Is the Oracle basically a DB with a built-in grinder and a bit more programming? Or are there more significant differences?


----------



## GingerBen

Greydad said:


> Is the Oracle basically a DB with a built-in grinder and a bit more programming? Or are there more significant differences?


built in grinder, automatic dosing and tamping, automatic milk texturing and programmable buttons


----------



## Greydad

Cool thanks, didn't realise it had the auto-tamper I should have looked it into a bit more - it was way over budget though so didn't want to distract myself


----------



## GingerBen

Greydad said:


> Cool thanks, didn't realise it had the auto-tamper I should have looked it into a bit more - it was way over budget though so didn't want to distract myself


tbh the auto tamp is a bit hit and miss from my experience and actually was faulty on mine hence I sent it back.


----------



## ronsil

Gotta say again, - had my Oracle for two years now & it simply does its job. Never a problem.

Will never be the greatest machine on the planet but for the money you'd be hard put to find its equal.


----------



## GingerBen

ronsil said:


> Gotta say again, - had my Oracle for two years now & it simply does its job. Never a problem.
> 
> Will never be the greatest machine on the planet but for the money you'd be hard put to find its equal.

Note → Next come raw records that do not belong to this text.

(* ===== verification/SerialLog.v ===== *)
(** The serial log of the reference firmware: the text every outcome of
    [main], [start_networking] and [supervise_station] prints
    ([firmware/seeed/xiao-esp32c6/src/main.rs]), [ports/espressif/esp32c6]'s
    Bluetooth error, and the [Debug] and [Display] texts of the portable
    crates' bounded strings.

    The last part compares two runs: builds that differ in the Wi-Fi password
    print the same log. *)
From stdpp Require Import prelude list numbers option strings.
From Stdlib Require Import ZArith.
From S2P Require Import Prelude Text Bluetooth Foundation Wifi Networking Mqtt MqttClient Port.
From S2P Require Import FirmwareConfig Firmware HostStd Boot.
Local Open Scope Z_scope.

(** * Debug texts *)

(** [{:?}] of an [Option] of an integer and of [Security]. *)
Definition debug_option (n : option Z) : list Z :=
  match n with Some n => lit "Some(" ++ dec n ++ lit ")" | None => lit "None" end.

Definition security_debug (s : Security) : list Z :=
  match s with
  | SecOpen => lit "Open"
  | SecWep => lit "Wep"
  | SecWpa => lit "Wpa"
  | SecWpa2Personal => lit "Wpa2Personal"
  | SecWpa3Personal => lit "Wpa3Personal"
  | SecEnterprise => lit "Enterprise"
  | SecUnknown => lit "Unknown"
  end.

(** [debug_tuple(name).field(&text).finish()]; [escaped] is the table
    [debug_str] needs. *)
Definition debug_tuple (escaped : Z → bool) (name text : list Z) : list Z :=
  name ++ lit "(" ++ debug_str escaped text ++ lit ")".

(** [impl Debug for Ssid]: text, or the length of one that is not. *)
Definition ssid_debug {E} (escaped : Z → bool) (s : Ssid) : res E (list Z) :=
  text ← ssid_as_str s;
  Ok (match text with
      | Some text => debug_tuple escaped (lit "Ssid") text
      | None => lit "Ssid { len: " ++ dec (ssid_len s) ++ lit ", encoding: "
                ++ debug_str escaped (lit "non-UTF-8") ++ lit " }"
      end).

(** [impl Debug for DeviceName] *)
Definition device_name_debug {E} (escaped : Z → bool) (n : DeviceName) : res E (list Z) :=
  text ← device_name_as_str n; Ok (debug_tuple escaped (lit "DeviceName") text).

(** [bounded_text!]: [Debug] under the type's name, and [Display]. *)
Definition text_debug {E} (escaped : Z → bool) (name : list Z) {S} (t : BoundedText S) :
    res E (list Z) :=
  text ← text_as_str t; Ok (debug_tuple escaped name text).

(** * The log of [main] *)

(** [impl Display for bluetooth::Error]; [display] is the driver error's. *)
Definition bluetooth_port_error_text {B} (display : B → list Z) (e : BluetoothError B) : list Z :=
  match e with Controller error => lit "ESP BLE controller init failed: " ++ display error end.

Section Log.
Context {D W B : Type} `{WifiDriver D W}.

(** [Debug] of the Wi-Fi driver's errors, [Display] of the controller's. *)
Context (wifi_debug : W → list Z) (ble_display : B → list Z).

Definition task_name (t : FirmwareTask (D := D)) : list Z :=
  match t with
  | HeartbeatTask => lit "heartbeat"
  | BluetoothTask _ => lit "bluetooth"
  | NetworkRunnerTask _ => lit "network runner"
  | WifiStationTask _ => lit "wifi station"
  | NetworkMonitorTask _ => lit "network monitor"
  | MqttTask _ => lit "MQTT"
  | MqttTelemetryProducerTask => lit "MQTT producer"
  end.

(** The line each outcome prints; a spawned task prints none. *)
Definition boot_line (o : BootOutput (D := D) (W := W) (B := B)) : option (list Z) :=
  match o with
  | BootBanner board chip =>
    Some (lit "embedded-sdk boot: board=" ++ board ++ lit ", chip=" ++ chip)
  | Spawned _ => None
  | AllocationFailed task =>
    Some (lit "embedded-sdk " ++ task_name task ++ lit " task allocation failed")
  | BluetoothConfigurationFailed error =>
    Some (lit "embedded-sdk bluetooth configuration failed: " ++ bluetooth_error_text error)
  | BluetoothInitFailed error =>
    Some (lit "embedded-sdk bluetooth init failed: " ++ bluetooth_port_error_text ble_display error)
  | WifiInitFailed error =>
    Some (lit "embedded-sdk wifi init failed: " ++ port_error_text wifi_debug error)
  | WifiScan summary =>
    Some (lit "embedded-sdk wifi scan: access_points=" ++ dec (access_points summary)
          ++ lit ", strongest_signal_dbm=" ++ debug_option (strongest_signal_dbm summary))
  | WifiScanFailed error =>
    Some (lit "embedded-sdk wifi scan failed: " ++ port_error_text wifi_debug error)
  | WifiConfigurationFailed error =>
    Some (lit "embedded-sdk wifi configuration failed: " ++ port_error_text wifi_debug error)
  | ProbeConfigurationFailed error =>
    Some (lit "embedded-sdk network probe configuration failed: " ++ error)
  | MqttConfigurationFailed error =>
    Some (lit "embedded-sdk MQTT configuration failed: " ++ error)
  | MqttDisabled => Some (lit "embedded-sdk MQTT disabled")
  | ScanOnlyMode =>
    Some (lit "embedded-sdk wifi station: credentials not configured; scan-only mode")
  | WifiCredentialError error =>
    Some (lit "embedded-sdk wifi credential error: " ++ wifi_error_text error)
  end.

Definition boot_log (out : list BootOutput) : list (list Z) := omap boot_line out.

(** * The log of [supervise_station] *)

(** [supervise_turn] with what it prints. *)
Definition supervise_turn_log (entropy : Z)
    (s : Esp32c6StationController D * Wifi.ReconnectBackoff) :
    res unit (list (list Z) * (Esp32c6StationController D * Wifi.ReconnectBackoff)) :=
  let '(controller, backoff) := s in
  let '(r, controller) := station_connect controller in
  '(lines, controller, backoff) ←
    match r with
    | Ok connected =>
      let backoff := wifi_backoff_reset backoff in
      let '(r, controller) := wait_for_disconnect controller in
      let line := lit "embedded-sdk wifi associated: channel=" ++ dec (cs_channel connected)
                  ++ lit ", security=" ++ security_debug (cs_security connected) in
      match r with
      | Ok _ => Ok ([line; lit "embedded-sdk wifi link lost"], controller, backoff)
      | Err error =>
        Ok ([line; lit "embedded-sdk wifi disconnect wait failed: "
                   ++ port_error_text wifi_debug error], controller, backoff)
      | Panic => Panic
      end
    | Err error =>
      Ok ([lit "embedded-sdk wifi association failed: " ++ port_error_text wifi_debug error],
          controller, backoff)
    | Panic => Panic
    end;
  '(delay, backoff) ← wifi_next_delay_ms backoff entropy;
  Ok (lines ++ [lit "embedded-sdk wifi retry: attempt=" ++ dec (wb_attempts backoff)
                ++ lit ", delay_ms=" ++ dec delay], (controller, backoff)).

Fixpoint supervise_station_log (entropies : list Z)
    (s : Esp32c6StationController D * Wifi.ReconnectBackoff) : res unit (list (list Z)) :=
  match entropies with
  | [] => Ok []
  | e :: entropies =>
    '(lines, s) ← supervise_turn_log e s;
    rest ← supervise_station_log entropies s;
    Ok (lines ++ rest)
  end.

(** The station tasks a boot started. *)
Definition stations (out : list (BootOutput (D := D) (W := W) (B := B))) :
    list (Esp32c6StationController D) :=
  omap (λ o, match o with Spawned (WifiStationTask c) => Some c | _ => None end) out.

(** The log of a boot and of the first turns of its station task. *)
Definition serial_log (entropies : list Z) (env : BootEnv (D := D) (W := W) (B := B)) :
    res unit (list (list Z)) :=
  out ← main env;
  supervised ← mapM (λ c, supervise_station_log entropies (c, wifi_backoff_default)) (stations out);
  Ok (boot_log out ++ concat supervised).
End Log.

(** * Specification *)

(** Two builds that differ in a valid Wi-Fi password only. *)
Definition same_but_password (build1 build2 : BuildEnv) : Prop :=
  (∃ p1 p2, WIFI_PASSWORD build1 = Some p1 ∧ WIFI_PASSWORD build2 = Some p2 ∧
     passphrase_valid p1 = true ∧ passphrase_valid p2 = true) ∧
  WIFI_SSID build1 = WIFI_SSID build2 ∧
  NETWORK_TEST_HOST build1 = NETWORK_TEST_HOST build2 ∧
  NETWORK_TEST_PORT build1 = NETWORK_TEST_PORT build2 ∧
  MQTT_HOST build1 = MQTT_HOST build2 ∧ MQTT_PORT build1 = MQTT_PORT build2 ∧
  MQTT_CLIENT_ID build1 = MQTT_CLIENT_ID build2 ∧
  MQTT_PLAINTEXT_FIXTURE build1 = MQTT_PLAINTEXT_FIXTURE build2 ∧
  MQTT_USERNAME build1 = MQTT_USERNAME build2 ∧ MQTT_PASSWORD build1 = MQTT_PASSWORD build2.

Section Blind.
Context {D W B : Type} `{WifiDriver D W} (R : D → D → Prop).

(** A call of the driver gives the same answer in related states and leaves
    related states. *)
Definition same_call {A} (call1 call2 : res W A * D) : Prop :=
  call1.1 = call2.1 ∧ R call1.2 call2.2.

wish mine worked that well as I really wanted to love it but just found it frustrating


----------



## CMax

Well here the update.

i went to John Lewis Oxford Street to view the Oracle & Touch.

A Sage Barista was demonstrating the Touch and after 45 mins of discussing both machines I ended up placing an order there and then for a touch. We've had it a few days now and I really like the machine. The steam wand is really great for a beginner but I can see an experienced barista may not love the fact they are not in full control.

let the fun begin!


----------



## TobyAnscombe

You'll be happy - I've had mine since December and its not made a bad cup yet. Grind is set to 25-27 depending on age of beans and a double shot comes out in 30 sec.


----------



## AndyGBarton

My Oracle arrived yesterday & in the interests of a good nights sleep I only had 2 double espressos out of it yesterday  I have a black one & the external build quality is impressive. I have not dialed it in 100% yet & a double shot was 6g short but wow. I got a great deal at £1000 new but if you have the money I would at the moment suggest shopping around at full price is ok.


----------



## CMax

AndyGBarton said:


> My Oracle arrived yesterday & in the interests of a good nights sleep I only had 2 double espressos out of it yesterday  I have a black one & the external build quality is impressive. I have not dialed it in 100% yet & a double shot was 6g short but wow. I got a great deal at £1000 new but if you have the money I would at the moment suggest shopping around at full price is ok.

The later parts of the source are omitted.